En l'espèce, il sera constaté :
- que la Banque Courtois est créancière des époux Y... en vertu d'un acte authentique dont les mensualités sont impayées depuis 10 ans, sans qu'aucune proposition de paiement n'ait jamais été faite et alors même que les appelants n'ont jamais contesté ni le principe, ni le montant de leur dette,
- que par décision du 7 octobre 2004 le Tribunal de Grande Instance d'AGEN a ordonné la suspension des poursuites en saisie immobilière d'une durée indéterminée portant atteinte dans leur substance aux droits de la banque Courtois privée de tout recours alors même que depuis l'origine elle bénéficie d'un titre exécutoire,
- la CODAIR, par décision du 2 août 2005, a déclaré Madame Y... inéligible à son dispositif. Le 30 septembre 2005 Madame Y... a formé un recours gracieux auquel il n'a pas été répondu dans un délai de deux mois. Elle a alors exercé un recours contentieux devant le tribunal administratif de BORDEAUX le 29 septembre 2006.
Surabondamment, il sera relevé ainsi que l'avait fait le premier juge que Madame Y... n'a pas saisi la juridiction administrative dans le délai du recours contentieux. Dès lors, la demande de suspension des poursuites des appelants sera rejetée.
SUR LA DEMANDE DE DÉLAIS :
Les époux Y... qui n'ont jamais contesté leur dette n'ont versé aucune somme à leur créancier depuis 10 ans. Ils ne versent à leur dossier aucune élément permettant à la Cour d'apprécier leur situation patrimoniale, la valeur de l'immeuble ou l'existence d'une perte possible sur la valeur de cette immeuble dans l'hypothèse d'une licitation immédiate.

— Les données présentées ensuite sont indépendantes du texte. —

(** With an upstream, a request whose Host has no port is refused after its response was
    read: the error of splitting the host is still in the variable the end of the handler
    tests. *)
Lemma upstream_refuses_host_without_port `{UnicodeTables} h e w ctx r u up :
  upstream h = Some up -> split_error r <> None ->
  forall sent via resp err, o_answer (serve_forward h e w ctx r u) <> AForward sent via resp err.
Proof.
  intros Hup Hs sent via resp err Ha. unfold serve_forward in Ha. rewrite Hup in Ha. destruct (User up) as [user|]; [|done].
  destruct (upstream_request user _ _) as [fr host]. destruct (dialUpstream e ctx host) as [[c|] [er|]]; try done.
  destruct (writeUpstream e); [done|]. destruct (readUpstream e) as [resp'|]; [|done].
  pose proof (finish_forward_answer e w fr (Some host) (reqBody e) (Some resp') (split_error r) [DialUpstream host fr]) as Hf.
  cbv zeta in Hf. rewrite Ha in Hf. by destruct Hf as (_ & _ & _ & ? & _).
Qed.

(** The version in the Via value of a forwarded request is always the proxy's own. *)
Lemma forwarded_via_version h r u :
  HideVia h = false ->
  Req_Header (forward_request h r u) !! go "Via" = Some (default [] (removeHopByHop (Req_Header r) !! go "Via") ++ [go "1.1 caddy"]).
Proof. intros Hv. rewrite forward_request_header, Hv. by rewrite decide_True by done. Qed.

(** Without user information in the upstream URL a request that is not CONNECT
    panics. *)
Lemma upstream_without_credentials_panics `{UnicodeTables} h e w ctx r u up :
  upstream h = Some up -> User up = None -> o_answer (serve_forward h e w ctx r u) = APanic.
Proof. intros Hup Hu. unfold serve_forward. by rewrite Hup, Hu. Qed.

(** ** Witnesses *)

#[local] Instance handler_unicode : UnicodeTables :=
  {| unicode_lower := id; unicode_equal_fold := fun s t => bool_decide (s = t) |}.

Definition example_handler (probe : option gostring) : handlerConfig :=
  MkHandler [] true false probe (Some [EncodeAuthCredentials (go "al") (go "pw")]) None.

Definition example_env : handlerEnv :=
  MkHandlerEnv (fun r => bool_decide (Req_Host r = go "own.test")) (fun _ => []) id
    (fun r => (Some errConnectUDPUnsupported, [], r))
    (fun _ _ => inl (Some 4)) None (Some (MkBody (MkReader [] ErrEOF [] false) None))
    (fun _ => (Some example_response, None)) (fun _ _ => (Some 5, None)) None (Ok example_response) map_to_list [zero].

Definition new_writer : respWriter := MkRW ∅ None (MkSink [] []).

Definition with_auth : Header := {[ go "Proxy-Authorization" := [go "Basic YWw6cHc="] ]}.

Definition connect_request (hd : Header) : Request :=
  MkRequest MethodConnect (go "HTTP/2.0") 2 0 hd (go "dns.test:443") (go "192.0.2.7:50000") []
    (Some (plain_url [] (go "dns.test:443") [])).

Definition get_request (host : gostring) (hd : Header) : Request :=
  MkRequest (go "GET") (go "HTTP/1.1") 1 1 hd host (go "192.0.2.7:50000") []
    (Some (plain_url (go "http") host (go "/"))).

Definition missing_auth : error :=
  ErrMsg (go "Proxy-Authorization is required! Expected format: <type> <credentials>").

Lemma auth_gate_witness :
  o_events (ServeHTTP (example_handler None) example_env 0 0 new_writer (connect_request ∅)) = [].
Proof.
  destruct (auth_gate (example_handler None) example_env 0 0 new_writer (connect_request ∅) missing_auth) as [H _].
  - vm_compute. reflexivity.
  - exact H.
Defined.

Lemma probe_resistance_invisible_witness :
  ServeHTTP (example_handler (Some (go "secret.test"))) example_env 0 0 new_writer (connect_request ∅) =
  to_next example_env new_writer (connect_request ∅).
Proof.
  rewrite (probe_resistance_invisible (example_handler (Some (go "secret.test"))) example_env 0 0 new_writer
    (connect_request ∅) missing_auth).
  - vm_compute. reflexivity.
  - discriminate.
  - vm_compute. reflexivity.
  - intros (d & [= <-] & _ & H). vm_compute in H. discriminate H.
Defined.

Lemma own_host_not_proxied_witness :
  ServeHTTP (example_handler None) example_env 0 0 new_writer (get_request (go "own.test") with_auth) =
  to_next example_env new_writer (get_request (go "own.test") with_auth).
Proof.
  rewrite (own_host_not_proxied (example_handler None) example_env 0 0 new_writer (get_request (go "own.test") with_auth) None).
  - vm_compute. reflexivity.
  - vm_compute. reflexivity.
  - vm_compute. reflexivity.
  - discriminate.
  - intros (d & H & _). discriminate H.
Defined.

Lemma target_always_closed_witness :
  last (o_events (ServeHTTP (example_handler None) example_env 0 0 new_writer (connect_request with_auth))) =
  Some (CloseTarget 4).
Proof.
  apply (target_always_closed (example_handler None) example_env 0 0 new_writer (connect_request with_auth) (go "dns.test:443")).
  assert (E : o_events (ServeHTTP (example_handler None) example_env 0 0 new_writer (connect_request with_auth)) =
              [DialTarget (go "dns.test:443"); CloseBody; CloseTarget 4]) by (vm_compute; reflexivity).
  rewrite E. left.
Defined.

Lemma forwarded_once_witness :
  rw_status (o_writer (ServeHTTP (example_handler None) example_env 0 0 new_writer (get_request (go "far.test") with_auth))) =
  Some 204%Z.
Proof.
  set (o := ServeHTTP _ _ _ _ _ _).
  destruct (forwarded_once (example_handler None) example_env 0 0 new_writer (get_request (go "far.test") with_auth)
    (forward_request (example_handler None) (get_request (go "far.test") with_auth)
       (plain_url (go "http") (go "far.test") (go "/"))) None example_response None) as (_ & _ & H & _).
  - vm_compute. reflexivity.
  - change (ServeHTTP _ _ _ _ _ _) with o in H. apply (f_equal (fun x => rw_status x.1)) in H. exact (eq_sym H).
Defined.

Lemma forwarded_headers_witness :
  let sent := forward_request (example_handler None) (get_request (go "far.test") with_auth)
                (plain_url (go "http") (go "far.test") (go "/")) in
  Req_Header sent !! go "Proxy-Authorization" = None.
Proof.
  intros sent.
  destruct (forwarded_headers (example_handler None) example_env 0 0 new_writer (get_request (go "far.test") with_auth)
    (RoundTrip sent) sent) as [H _].
  - assert (E : o_events (ServeHTTP (example_handler None) example_env 0 0 new_writer (get_request (go "far.test") with_auth)) =
               [RoundTrip sent; CloseBody; CloseResponse]) by (vm_compute; reflexivity).
    rewrite E. left.
  - left. reflexivity.
  - exact H.
Defined.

Leur demande de délais de grâce sera rejetée et la licitation immédiate de leur immeuble ordonnée.
PAR CES MOTIFS
La Cour, après en avoir délibéré conformément à la loi, statuant par arrêt contradictoire prononcé par mise à disposition au greffe et en dernier ressort,
Au fond, annule le jugement déféré,
Statuant à nouveau,
Déclare irrecevable la demande de sursis à statuer.
Dit n'y avoir lieu à suspension des poursuites.

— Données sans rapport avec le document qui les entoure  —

(* ===== verification/Caddyfile.v ===== *)
(** * The Caddyfile directive: caddyfile.go, and readLinesFromFile of forwardproxy.go

    UnmarshalCaddyfile over Caddy's token dispenser, which is third-party code and
    enters as a class: the operations the parser calls, and, for a well laid out
    block, what its documentation says they return.  The refinement theorem takes the
    token-level parser to a function on the lines of the block. *)

From stdpp Require Import base decidable numbers list gmap strings.
From Stdlib Require Import ZArith Lia Ascii.
From S2P Require Import Prelude GoStrings GoNet GoHttp Acl Auth.

(** ** The configuration a Caddyfile sets *)

Record config := MkConfig {
  cf_PACPath : gostring;
  cf_HideIP : bool;
  cf_HideVia : bool;
  cf_DisableInsecureUpstreamsCheck : bool;
  cf_Hosts : list gostring;
  cf_ProbeResistance : option gostring;
  cf_DialTimeout : Z;
  cf_MaxIdleConns : Z;
  cf_MaxIdleConnsPerHost : Z;
  cf_Upstream : gostring;
  cf_ACL : list ACLRule;
  cf_AllowedPorts : list Z;
  cf_AuthCredentials : option (list gostring);
}.

Definition empty_config : config := MkConfig [] false false false [] None 0 0 0 [] [] [] None.

(** ** Caddy's dispenser *)

Class Dispenser (D : Type) := {
  Next : D -> bool * D;
  NextBlock : Z -> D -> bool * D;
  Nesting : D -> Z;
  Val : D -> gostring;
  RemainingArgs : D -> list gostring * D;
  ArgErr : D -> error;
  Errf : D -> gostring -> error;
}.

(** What else the parser calls: caddy.ParseDuration, in nanoseconds, and the contents
    of the file a cleaned name opens. *)
Record outside := MkOutside {
  ParseDuration : gostring -> result Z;
  readFile : gostring -> result (list byte);
}.

(** ** readLinesFromFile *)

Definition maxLine : nat := Z.to_nat 65536.
Definition errTooLong : error := ErrMsg (go "bufio.Scanner: token too long").

(** A line as bufio.ScanLines delivers it. *)
Definition drop_cr (line : list byte) : list byte :=
  match last line with
  | Some c => if byte_eqb c "013" then take (length line - 1) line else line
  | None => line
  end.

(** The scan stops with an error at a line that does not fit the buffer. *)
Fixpoint scan_lines (lines : list (list byte)) : list gostring * option error :=
  match lines with
  | [] => ([], None)
  | [l] => if bool_decide (l = []) then ([], None)
           else if bool_decide (maxLine <= length l) then ([], Some errTooLong) else ([drop_cr l], None)
  | l :: rest =>
      if bool_decide (maxLine <= length l) then ([], Some errTooLong)
      else let '(more, err) := scan_lines rest in (drop_cr l :: more, err)
  end.

Definition readLinesFromFile (o : outside) (filename : gostring) : result (list gostring) :=
  match readFile o filename with
  | Err e => Err e
  | Ok contents =>
      match scan_lines (Split contents "010") with
      | (lines, None) => Ok lines
      | (_, Some e) => Err e
      end
  end.

(** ** The directives of the block *)

(** A directive that is refused: with the dispenser's complaint about its arguments, with
    a message, or with the error of a file. *)
Inductive refusal := BadArgs | Bad (msg : gostring) | BadFile (err : error).

Definition no_args (args : list gostring) (set : config -> config) (h : config) : config + refusal :=
  match args with [] => inl (set h) | _ => inr BadArgs end.

Definition set_auth (h : config) (c : option (list gostring)) : config :=
  MkConfig (cf_PACPath h) (cf_HideIP h) (cf_HideVia h) (cf_DisableInsecureUpstreamsCheck h) (cf_Hosts h)
    (cf_ProbeResistance h) (cf_DialTimeout h) (cf_MaxIdleConns h) (cf_MaxIdleConnsPerHost h) (cf_Upstream h) (cf_ACL h)
    (cf_AllowedPorts h) c.
Definition set_hosts (h : config) (hosts : list gostring) : config :=
  MkConfig (cf_PACPath h) (cf_HideIP h) (cf_HideVia h) (cf_DisableInsecureUpstreamsCheck h) hosts
    (cf_ProbeResistance h) (cf_DialTimeout h) (cf_MaxIdleConns h) (cf_MaxIdleConnsPerHost h) (cf_Upstream h) (cf_ACL h)
    (cf_AllowedPorts h) (cf_AuthCredentials h).
Definition set_ports (h : config) (ports : list Z) : config :=
  MkConfig (cf_PACPath h) (cf_HideIP h) (cf_HideVia h) (cf_DisableInsecureUpstreamsCheck h) (cf_Hosts h)
    (cf_ProbeResistance h) (cf_DialTimeout h) (cf_MaxIdleConns h) (cf_MaxIdleConnsPerHost h) (cf_Upstream h) (cf_ACL h)
    ports (cf_AuthCredentials h).
Definition set_hide_ip (h : config) : config :=
  MkConfig (cf_PACPath h) true (cf_HideVia h) (cf_DisableInsecureUpstreamsCheck h) (cf_Hosts h)
    (cf_ProbeResistance h) (cf_DialTimeout h) (cf_MaxIdleConns h) (cf_MaxIdleConnsPerHost h) (cf_Upstream h) (cf_ACL h)
    (cf_AllowedPorts h) (cf_AuthCredentials h).
Definition set_hide_via (h : config) : config :=
  MkConfig (cf_PACPath h) (cf_HideIP h) true (cf_DisableInsecureUpstreamsCheck h) (cf_Hosts h)
    (cf_ProbeResistance h) (cf_DialTimeout h) (cf_MaxIdleConns h) (cf_MaxIdleConnsPerHost h) (cf_Upstream h) (cf_ACL h)
    (cf_AllowedPorts h) (cf_AuthCredentials h).
Definition set_insecure (h : config) : config :=
  MkConfig (cf_PACPath h) (cf_HideIP h) (cf_HideVia h) true (cf_Hosts h)
    (cf_ProbeResistance h) (cf_DialTimeout h) (cf_MaxIdleConns h) (cf_MaxIdleConnsPerHost h) (cf_Upstream h) (cf_ACL h)
    (cf_AllowedPorts h) (cf_AuthCredentials h).
Definition set_probe (h : config) (domain : gostring) : config :=
  MkConfig (cf_PACPath h) (cf_HideIP h) (cf_HideVia h) (cf_DisableInsecureUpstreamsCheck h) (cf_Hosts h)
    (Some domain) (cf_DialTimeout h) (cf_MaxIdleConns h) (cf_MaxIdleConnsPerHost h) (cf_Upstream h) (cf_ACL h)
    (cf_AllowedPorts h) (cf_AuthCredentials h).
Definition set_pac (h : config) (path : gostring) : config :=
  MkConfig path (cf_HideIP h) (cf_HideVia h) (cf_DisableInsecureUpstreamsCheck h) (cf_Hosts h)
    (cf_ProbeResistance h) (cf_DialTimeout h) (cf_MaxIdleConns h) (cf_MaxIdleConnsPerHost h) (cf_Upstream h) (cf_ACL h)
    (cf_AllowedPorts h) (cf_AuthCredentials h).
Definition set_dial_timeout (h : config) (t : Z) : config :=
  MkConfig (cf_PACPath h) (cf_HideIP h) (cf_HideVia h) (cf_DisableInsecureUpstreamsCheck h) (cf_Hosts h)
    (cf_ProbeResistance h) t (cf_MaxIdleConns h) (cf_MaxIdleConnsPerHost h) (cf_Upstream h) (cf_ACL h)
    (cf_AllowedPorts h) (cf_AuthCredentials h).
Definition set_max_idle (h : config) (n : Z) : config :=
  MkConfig (cf_PACPath h) (cf_HideIP h) (cf_HideVia h) (cf_DisableInsecureUpstreamsCheck h) (cf_Hosts h)
    (cf_ProbeResistance h) (cf_DialTimeout h) n (cf_MaxIdleConnsPerHost h) (cf_Upstream h) (cf_ACL h)
    (cf_AllowedPorts h) (cf_AuthCredentials h).
Definition set_max_idle_host (h : config) (n : Z) : config :=
  MkConfig (cf_PACPath h) (cf_HideIP h) (cf_HideVia h) (cf_DisableInsecureUpstreamsCheck h) (cf_Hosts h)
    (cf_ProbeResistance h) (cf_DialTimeout h) (cf_MaxIdleConns h) n (cf_Upstream h) (cf_ACL h)
    (cf_AllowedPorts h) (cf_AuthCredentials h).
Definition set_upstream (h : config) (u : gostring) : config :=
  MkConfig (cf_PACPath h) (cf_HideIP h) (cf_HideVia h) (cf_DisableInsecureUpstreamsCheck h) (cf_Hosts h)
    (cf_ProbeResistance h) (cf_DialTimeout h) (cf_MaxIdleConns h) (cf_MaxIdleConnsPerHost h) u (cf_ACL h)
    (cf_AllowedPorts h) (cf_AuthCredentials h).
Definition add_acl (h : config) (r : ACLRule) : config :=
  MkConfig (cf_PACPath h) (cf_HideIP h) (cf_HideVia h) (cf_DisableInsecureUpstreamsCheck h) (cf_Hosts h)
    (cf_ProbeResistance h) (cf_DialTimeout h) (cf_MaxIdleConns h) (cf_MaxIdleConnsPerHost h) (cf_Upstream h)
    (cf_ACL h ++ [r]) (cf_AllowedPorts h) (cf_AuthCredentials h).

Déboute les époux Y... de leur demande de délais.
Désigne Monsieur le Président de la chambre des notaires du Lot et Garonne avec faculté de délégation et de substitution pour procéder aux opérations de comptes, liquidation et partage de l'indivision portant sur l'immeuble à usage d'habitation situé à PUJOLS et cadastré section ..., ensemble toutes les appartenances dépendances servitudes et mitoyennetés desdits biens et droits immobiliers sans aucune exception ni réserve ledit bien appartenant à Monsieur et Madame Y... pour l'avoir acquis ensemble chacun pour moitié le 26 décembre 1985 et le 21 février 1989.

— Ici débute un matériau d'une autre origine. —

(** ** The request on its way *)


(** ** The request *)









(** ** The codec *)

(** RFC 9000, section 16: a value below 64 is encoded in one byte, which is that value. *)
Class QuicVarintShort `{QuicVarint} : Prop := Append_short v : (0 <= v < 64)%Z -> Append [] v = [byte_of_Z v].

Lemma encode_server `{QuicVarintShort} p : encode p = encodeConnectUDPDatagram p.
Proof. unfold encodeConnectUDPDatagram. by rewrite Append_short by (unfold connectUDPContextID; lia). Qed.

Lemma decode_spec d p : decode d = Ok p <-> d = encode p.
Proof.
  unfold decode, encode. destruct d as [|c d]; [done|]. destruct (byte_eqb c zero_byte) eqn:Ec.
  - apply byte_eqb_true in Ec as ->. split; [by intros [= ->]|by intros [= ->]].
  - apply byte_eqb_false in Ec. split; [done|]. by intros [= ->].
Qed.

(** ** The DNS fixture and the padding exchange *)

Lemma or_byte_bit c : (Z.land (Z_of_byte (or_byte c 128)) 128 =? 0)%Z = false.
Proof. destruct c as [[] [] [] [] [] [] [] []]; vm_compute; reflexivity. Qed.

Ordonne au préalable la licitation de l'immeuble,
Commet le président du Tribunal de Grande Instance d'AGEN ou son délégataire pour surveiller les opérations de partage et liquidation à qui il sera fait rapport en cas de difficultés.
Ordonne l'emploi des dépens en frais privilégiés de partage et autorise les avoués à les recouvrer conformément à l'article 699 du Code de Procédure Civile.
Condamne Monsieur et Madame Y... à payer à la banque Courtois somme de
2. 000 € en application de l'article 700 du Code de Procédure Civile.
Le présent arrêt a été signé par Bernard BOUTIE, Président de Chambre et par Isabelle LECLERCQ, Greffier auquel la minute de la décision a été remise par le magistrat signataire.